What does the literature suggest about the relationship between performance and test environment-induced stress levels on the subjects?

blutoski
22nd December 2008, 09:58 AM
Well, more interesting would be to ask the psi advocates who claim that tests fail because they're too stressful to talk to this guy and straighten out their story.

This is why skeptics get frustrated with psi: there is no coherent theory to test, no solidly accepted example or definition of psi. There is no clear starting point that will satisfy psi advocates that we are acting in good faith.
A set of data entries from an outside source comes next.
(** C1: the change filter, whatever [str.strip] and [str.lower] compute
    on the strings at hand: it rejects a falsy candidate, rejects a candidate
    whose trimmed and lowercased form is empty or equal to that of the
    original (a [None] original counting as empty), and otherwise appends
    exactly one suggestion with the original and the candidate as given; so
    the original itself is rejected as a candidate, and so is every
    candidate that differs from it only in what trimming and lowercasing
    remove.  On ASCII text, where [Str.strip], [Str.lower] and [Str.upper]
    are the builtins, that covers the original in upper case between
    whitespace.  The filter of the handlers is this one at [Str.strip] and
    [Str.lower]. *)
Theorem change_filter_rule :
  forall (strip lower : string -> string)
         (out : list ResumeSuggestion) (sec iss : string) (X : option string),
    let normalise := fun s => lower (strip s) in
    let filter := append_if_changed_with strip lower out sec iss X in
    (* falsy candidate *)
    filter None = out
    /\ filter (Some "") = out
    (* normalised candidate empty, or the normalised original *)
    /\ (forall y, normalise y = "" \/ normalise y = normalise (original_or_empty X) ->
                  filter (Some y) = out)
    (* anything else is accepted, unnormalised *)
    /\ (forall y, y <> "" ->
                  normalise y <> "" ->
                  normalise y <> normalise (original_or_empty X) ->
                  filter (Some y) = out ++ [mkResumeSuggestion sec iss X y])
    (* the original itself, and what normalises to the same *)
    /\ (forall x, X = Some x ->
          filter (Some x) = out
          /\ forall y, normalise y = normalise x -> filter (Some y) = out)
    (* ASCII text: any casing, any surrounding whitespace *)
    /\ (forall x pad1 pad2,
          X = Some x ->
          Str.is_ascii x = true ->
          Str.all_space pad1 = true -> Str.all_space pad2 = true ->
          append_if_changed out sec iss X (Some (pad1 ++ x ++ pad2)%string) = out
          /\ append_if_changed out sec iss X
               (Some (pad1 ++ Str.upper x ++ pad2)%string) = out)
    /\ (forall Y,
          append_if_changed out sec iss X Y
          = append_if_changed_with Str.strip Str.lower out sec iss X Y).
Proof.
  intros strip lower out sec iss X normalise filter. unfold filter, normalise.
  split; [reflexivity|]. split; [reflexivity|].
  split; [apply append_if_changed_with_reject|].
  split; [apply append_if_changed_with_accept|].
  split; [|split].
  - intros x ->. split.
    + apply append_if_changed_with_reject. now right.
    + intros y Hy. apply append_if_changed_with_reject. right. exact Hy.
  - intros x pad1 pad2 -> _ H1 H2. split.
    + apply append_if_changed_reject. right. now apply norm_pad.
    + apply append_if_changed_reject. right. simpl.
      rewrite norm_pad by assumption. apply norm_upper.
  - reflexivity.
Qed.

(** ** Entry flattener *)

(** C4 as stated fails: a description with surrounding whitespace is not
    returned as it is, and a blank description yields to the next field. *)
Lemma description_not_returned_verbatim :
  (dict_get [("description", VStr " X ")] "description" = VStr " X "
   /\ _combine_entry_text (VDict [("description", VStr " X ")]) <> " X ")
  /\ (dict_get [("description", VStr ""); ("details", VStr "D")] "description" = VStr ""
      /\ _combine_entry_text (VDict [("description", VStr ""); ("details", VStr "D")]) <> "").
Proof.
  repeat split; simpl; discriminate.
Qed.

Lemma first_text_field_with_head (strip : string -> string) (entry : dict)
    (key : string) (keys : list string) (X : string) :
  dict_get entry key = VStr X -> strip X <> "" ->
  first_text_field_with strip entry (key :: keys) = Some (strip X).
Proof.
  intros Hget Hne. simpl. rewrite Hget.
  apply nonempty_true_iff in Hne. now rewrite Hne.
Qed.

Lemma first_text_field_instance (entry : dict) (keys : list string) :
  first_text_field entry keys = first_text_field_with Str.strip entry keys.
Proof.
  induction keys as [|key keys IH]; [reflexivity|].
  simpl. rewrite IH. reflexivity.
Qed.

Lemma combine_entry_text_instance (entry : value) :
  _combine_entry_text entry = _combine_entry_text_with Str.strip entry.
Proof.
  destruct entry; try reflexivity.
  all: unfold _combine_entry_text, _combine_entry_text_with;
    now rewrite first_text_field_instance.
Qed.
It is to some extent the reason I get frustrated with altmed. When you go to those conventions, there are booths side-by-side that flatly contradict each other. They just don't seem to care. All they care about is that conventional medicine is all wrong, and they're raking in the dough.

shuttlt
22nd December 2008, 12:57 PM
Isn't it partly a rejection of the thought processes by which 'Science' decides where claims are coherent or consistent that unites all of these groups. There is a unifying waffle about 'energy' and 'vibrations' containing 'information', but what makes it possible this weird retro/pre-enlightenment thinking.

Mashuna
23rd December 2008, 10:18 AM
Is Freeman Dyson the guy who invented those fancy vacuum cleaners?

calebprime
23rd December 2008, 10:46 AM
No, that was Morgan Freeman.

Gord_in_Toronto
23rd December 2008, 01:01 PM
This is why skeptics get frustrated with psi: there is no coherent theory to test, no solidly accepted example or definition of psi. There is no clear starting point that will satisfy psi advocates that we are acting in good faith.

It is to some extent the reason I get frustrated with altmed. When you go to those conventions, there are booths side-by-side that flatly contradict each other. They just don't seem to care. All they care about is that conventional medicine is all wrong, and they're raking in the dough.
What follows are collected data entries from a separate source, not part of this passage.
(** * Heredity: exact inference over a family gene/trait network

    A shallow embedding of [heredity.py].  The program enumerates every
    hypothesis (who carries one copy of the gene, who carries two, who shows
    the trait), evaluates its joint probability, accumulates it in per-person
    buckets and finally normalises the buckets.

    Modelling choices.
    - Python numbers are kept abstract behind the class [Arith]: the functions
      are written once and run on two instances, exact rationals ([Qc]) and
      IEEE binary64 ([PrimFloat.float], the arithmetic Python executes).
      Statements about all families, all hypotheses or all tables are proved
      for exact rationals, the arithmetic the algorithm is designed for:
      rounding is not part of them.  Sample runs are evaluated on both
      instances.
    - A Python [dict] is an association list in insertion order (iteration
      order is insertion order); its keys are distinct, which theorems that
      need it assume as [NoDup].  A loop over the keys followed by a lookup
      of each key is a loop over the entries.
    - A Python [set] of names is a list of names used through membership only;
      [names - one_gene] is a filter.  [set(people)] is taken in the order of
      the dictionary keys.
    - [x / y] raises [ZeroDivisionError] when [y] is zero: functions that
      divide return a [result]. *)

From Stdlib Require Import List Ascii String ZArith QArith Qcanon Bool Lia.
From Stdlib Require Import Permutation PrimFloat Uint63 Field.
Import ListNotations.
Better than that are the altmed wooists who "practice" more than one "modality". The naturopathic-homeopathic-chiropracters who will stick needles in you. :boggled:

kerikiwi
23rd December 2008, 01:53 PM
Is there any significance in a harp being the centre of the anecdote, rather than, oh maybe a ukelele?

godless dave
23rd December 2008, 02:51 PM
Is Freeman Dyson the guy who invented those fancy vacuum cleaners?

No, he's a well-known physicist and mathematician.